▶ [Required work]:
Below are entries; copy exactly the lines from the one with "contexts : list" through the one with "(* what the", both included, and leave out the rest.

---

(* ===== verification/Recorder.v ===== *)
(** * Recorder: the voice-recorder component as an event-driven machine

    Models src/src/components/voice-recorder.tsx.  The state record
    [RecState] holds the component's React state, its three refs, the
    stream captured by its committed [useEffect(..., [stream])], and the
    browser objects the handlers touch.  [step] runs one event: a user
    click (through [handleButtonClick] and the button's [disabled]
    attribute), the [getUserMedia] promise settling (the continuation of
    [getMicPermission]), the platform capturing audio or dispatching the
    MediaRecorder's queued events ([ondataavailable], [onstop]), the
    FileReader finishing ([onloadend]), and the component unmounting.
    After every event the React commit ([commit]) runs the effect's
    cleanup when [stream] changed, exactly as React does: with the
    [stream] of the closure that registered it and the current value of
    [audioContextRef].

    The field [g_captured] is ghost state: the bytes the platform has
    captured for the current MediaRecorder, used to state what the
    delivered data URI must contain. *)

From Stdlib Require Import String Ascii.
From Stdlib Require Import List ZArith Lia Bool.
From S2P Require Import Prelude Base64.
Import ListNotations.

Module Recorder.

(** ** Data *)

(** [type RecordingStatus = 'idle' | 'permission' | 'recording' |
    'processing' | 'finished'] (line 9). *)
Inductive RecordingStatus :=
| Idle | Permission | Recording | Processing | Finished.

Definition status_eqb (a b : RecordingStatus) : bool :=
  match a, b with
  | Idle, Idle | Permission, Permission | Recording, Recording
  | Processing, Processing | Finished, Finished => true
  | _, _ => false
  end.

(** A Blob's bytes. *)
Definition Blob := list Byte.byte.

(** The events a MediaRecorder queues for its handlers. *)
Inductive RecorderEvent :=
| DataAvailable (b : Blob)
| StopEvent.

Inductive RecorderState := RecInactive | RecRecording.

(** A MediaRecorder: the stream it records, its state, the bytes
    captured but not yet handed out, and its queued events. *)
Record MediaRecorder := {
  mr_stream : nat;
  mr_state : RecorderState;
  mr_pending : Blob;
  mr_queue : list RecorderEvent
}.

Inductive CtxState := CtxRunning | CtxClosed.

Inductive Toast := ToastUnsupported | ToastMicDenied.

(** A call of [AudioContext.close()]: the context and whether its
    promise was rejected (the context was already closed). *)
Record CloseCall := { cc_ctx : nat; cc_rejected : bool }.

(** A call of [onRecordingComplete]: the data URI, and whether the
    component was still mounted. *)
Record Completion := { cp_uri : string; cp_mounted : bool }.

#[projections(primitive)]
Record RecState := {
  (* environment *)
  media_supported : bool;          (* navigator.mediaDevices.getUserMedia exists *)
  mounted : bool;
  (* React state (lines 16-18) *)
  status : RecordingStatus;
  stream : option nat;
  analyserNode : option nat;       (* the analyser of this AudioContext *)
  (* refs (lines 19-21) *)
  mediaRecorderRef : option MediaRecorder;
  audioChunksRef : list Blob;
  audioContextRef : option nat;
  (* the stream captured by the committed [stream] effect (lines 99-106) *)
  eff_stream : option nat;
  (* browser objects *)
  streams_live : list bool;        (* per stream id: its tracks not yet stopped *)
  contexts : list CtxState;        (* per AudioContext id *)
  perm_pending : bool;             (* a getUserMedia promise not yet settled *)
  readers : list string;           (* pending FileReaders' results, in order *)
  (* what the component has done, observable from outside *)
  completions : list Completion;
  toasts : list Toast;
  closes : list CloseCall;
  (* ghost *)
  g_captured : Blob
}.

Definition init (media : bool) : RecState := {|
  media_supported := media; mounted := true;
  status := Idle; stream := None; analyserNode := None;
  mediaRecorderRef := None; audioChunksRef := []; audioContextRef := None;
  eff_stream := None; streams_live := []; contexts := []; perm_pending := false;
  readers := []; completions := []; toasts := []; closes := []; g_captured := []
|}.

(** The events the component reacts to. *)
Inductive Event :=
| Click                        (* the user presses the button *)
| PermissionSettled (granted : bool)
| Capture (b : Blob)           (* the platform records audio *)
| RecorderFlush                (* the platform hands out buffered data early *)
| RecorderDeliver              (* the next queued recorder event is dispatched *)
| ReaderDone                   (* the FileReader's [onloadend] *)
| Unmount.

(** ** Field updates (one per field, in declaration order) *)

Definition set_mounted v (s : RecState) : RecState :=
  Build_RecState s.(media_supported) v s.(status) s.(stream) s.(analyserNode) s.(mediaRecorderRef) s.(audioChunksRef) s.(audioContextRef) s.(eff_stream) s.(streams_live) s.(contexts) s.(perm_pending) s.(readers) s.(completions) s.(toasts) s.(closes) s.(g_captured).
Definition set_status v (s : RecState) : RecState :=
  Build_RecState s.(media_supported) s.(mounted) v s.(stream) s.(analyserNode) s.(mediaRecorderRef) s.(audioChunksRef) s.(audioContextRef) s.(eff_stream) s.(streams_live) s.(contexts) s.(perm_pending) s.(readers) s.(completions) s.(toasts) s.(closes) s.(g_captured).
Definition set_stream v (s : RecState) : RecState :=
  Build_RecState s.(media_supported) s.(mounted) s.(status) v s.(analyserNode) s.(mediaRecorderRef) s.(audioChunksRef) s.(audioContextRef) s.(eff_stream) s.(streams_live) s.(contexts) s.(perm_pending) s.(readers) s.(completions) s.(toasts) s.(closes) s.(g_captured).
Definition set_analyserNode v (s : RecState) : RecState :=
  Build_RecState s.(media_supported) s.(mounted) s.(status) s.(stream) v s.(mediaRecorderRef) s.(audioChunksRef) s.(audioContextRef) s.(eff_stream) s.(streams_live) s.(contexts) s.(perm_pending) s.(readers) s.(completions) s.(toasts) s.(closes) s.(g_captured).
Definition set_mediaRecorderRef v (s : RecState) : RecState :=
  Build_RecState s.(media_supported) s.(mounted) s.(status) s.(stream) s.(analyserNode) v s.(audioChunksRef) s.(audioContextRef) s.(eff_stream) s.(streams_live) s.(contexts) s.(perm_pending) s.(readers) s.(completions) s.(toasts) s.(closes) s.(g_captured).
Definition set_audioChunksRef v (s : RecState) : RecState :=
  Build_RecState s.(media_supported) s.(mounted) s.(status) s.(stream) s.(analyserNode) s.(mediaRecorderRef) v s.(audioContextRef) s.(eff_stream) s.(streams_live) s.(contexts) s.(perm_pending) s.(readers) s.(completions) s.(toasts) s.(closes) s.(g_captured).
Definition set_audioContextRef v (s : RecState) : RecState :=
  Build_RecState s.(media_supported) s.(mounted) s.(status) s.(stream) s.(analyserNode) s.(mediaRecorderRef) s.(audioChunksRef) v s.(eff_stream) s.(streams_live) s.(contexts) s.(perm_pending) s.(readers) s.(completions) s.(toasts) s.(closes) s.(g_captured).
Definition set_eff_stream v (s : RecState) : RecState :=
  Build_RecState s.(media_supported) s.(mounted) s.(status) s.(stream) s.(analyserNode) s.(mediaRecorderRef) s.(audioChunksRef) s.(audioContextRef) v s.(streams_live) s.(contexts) s.(perm_pending) s.(readers) s.(completions) s.(toasts) s.(closes) s.(g_captured).
Definition set_streams_live v (s : RecState) : RecState :=
  Build_RecState s.(media_supported) s.(mounted) s.(status) s.(stream) s.(analyserNode) s.(mediaRecorderRef) s.(audioChunksRef) s.(audioContextRef) s.(eff_stream) v s.(contexts) s.(perm_pending) s.(readers) s.(completions) s.(toasts) s.(closes) s.(g_captured).
Definition set_contexts v (s : RecState) : RecState :=
  Build_RecState s.(media_supported) s.(mounted) s.(status) s.(stream) s.(analyserNode) s.(mediaRecorderRef) s.(audioChunksRef) s.(audioContextRef) s.(eff_stream) s.(streams_live) v s.(perm_pending) s.(readers) s.(completions) s.(toasts) s.(closes) s.(g_captured).
Definition set_perm_pending v (s : RecState) : RecState :=
  Build_RecState s.(media_supported) s.(mounted) s.(status) s.(stream) s.(analyserNode) s.(mediaRecorderRef) s.(audioChunksRef) s.(audioContextRef) s.(eff_stream) s.(streams_live) s.(contexts) v s.(readers) s.(completions) s.(toasts) s.(closes) s.(g_captured).
Definition set_readers v (s : RecState) : RecState :=
  Build_RecState s.(media_supported) s.(mounted) s.(status) s.(stream) s.(analyserNode) s.(mediaRecorderRef) s.(audioChunksRef) s.(audioContextRef) s.(eff_stream) s.(streams_live) s.(contexts) s.(perm_pending) v s.(completions) s.(toasts) s.(closes) s.(g_captured).
Definition set_completions v (s : RecState) : RecState :=
  Build_RecState s.(media_supported) s.(mounted) s.(status) s.(stream) s.(analyserNode) s.(mediaRecorderRef) s.(audioChunksRef) s.(audioContextRef) s.(eff_stream) s.(streams_live) s.(contexts) s.(perm_pending) s.(readers) v s.(toasts) s.(closes) s.(g_captured).
Definition set_toasts v (s : RecState) : RecState :=
  Build_RecState s.(media_supported) s.(mounted) s.(status) s.(stream) s.(analyserNode) s.(mediaRecorderRef) s.(audioChunksRef) s.(audioContextRef) s.(eff_stream) s.(streams_live) s.(contexts) s.(perm_pending) s.(readers) s.(completions) v s.(closes) s.(g_captured).
Definition set_closes v (s : RecState) : RecState :=
  Build_RecState s.(media_supported) s.(mounted) s.(status) s.(stream) s.(analyserNode) s.(mediaRecorderRef) s.(audioChunksRef) s.(audioContextRef) s.(eff_stream) s.(streams_live) s.(contexts) s.(perm_pending) s.(readers) s.(completions) s.(toasts) v s.(g_captured).
Definition set_g_captured v (s : RecState) : RecState :=
  Build_RecState s.(media_supported) s.(mounted) s.(status) s.(stream) s.(analyserNode) s.(mediaRecorderRef) s.(audioChunksRef) s.(audioContextRef) s.(eff_stream) s.(streams_live) s.(contexts) s.(perm_pending) s.(readers) s.(completions) s.(toasts) s.(closes) v.

(** ** Operations *)

(** A React state setter: React drops updates of an unmounted component. *)
Definition react_set (upd : RecState -> RecState) (s : RecState) : RecState :=
  if s.(mounted) then upd s else s.

Definition setStatus v := react_set (set_status v).
Definition setStream v := react_set (set_stream v).
Definition setAnalyserNode v := react_set (set_analyserNode v).

Definition is_recording (mr : MediaRecorder) : bool :=
  match mr.(mr_state) with RecRecording => true | RecInactive => false end.

Definition with_recorder (st : RecorderState) (pending : Blob) (q : list RecorderEvent)
  (mr : MediaRecorder) : MediaRecorder :=
  {| mr_stream := mr.(mr_stream); mr_state := st; mr_pending := pending; mr_queue := q |}.

(** [MediaRecorder.start()]. *)
Definition recorder_start (mr : MediaRecorder) : MediaRecorder :=
  with_recorder RecRecording mr.(mr_pending) mr.(mr_queue) mr.

(** [MediaRecorder.stop()]: nothing on an inactive recorder; otherwise a
    last [dataavailable] with the buffered bytes, then [stop]. *)
Definition recorder_stop (mr : MediaRecorder) : MediaRecorder :=
  if is_recording mr
  then with_recorder RecInactive [] (mr.(mr_queue) ++ [DataAvailable mr.(mr_pending); StopEvent]) mr
  else mr.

---

▶ [Response to the task]:
  contexts : list CtxState;        (* per AudioContext id *)
  perm_pending : bool;             (* a getUserMedia promise not yet settled *)
  readers : list string;           (* pending FileReaders' results, in order *)
  (* what the component has done, observable from outside *)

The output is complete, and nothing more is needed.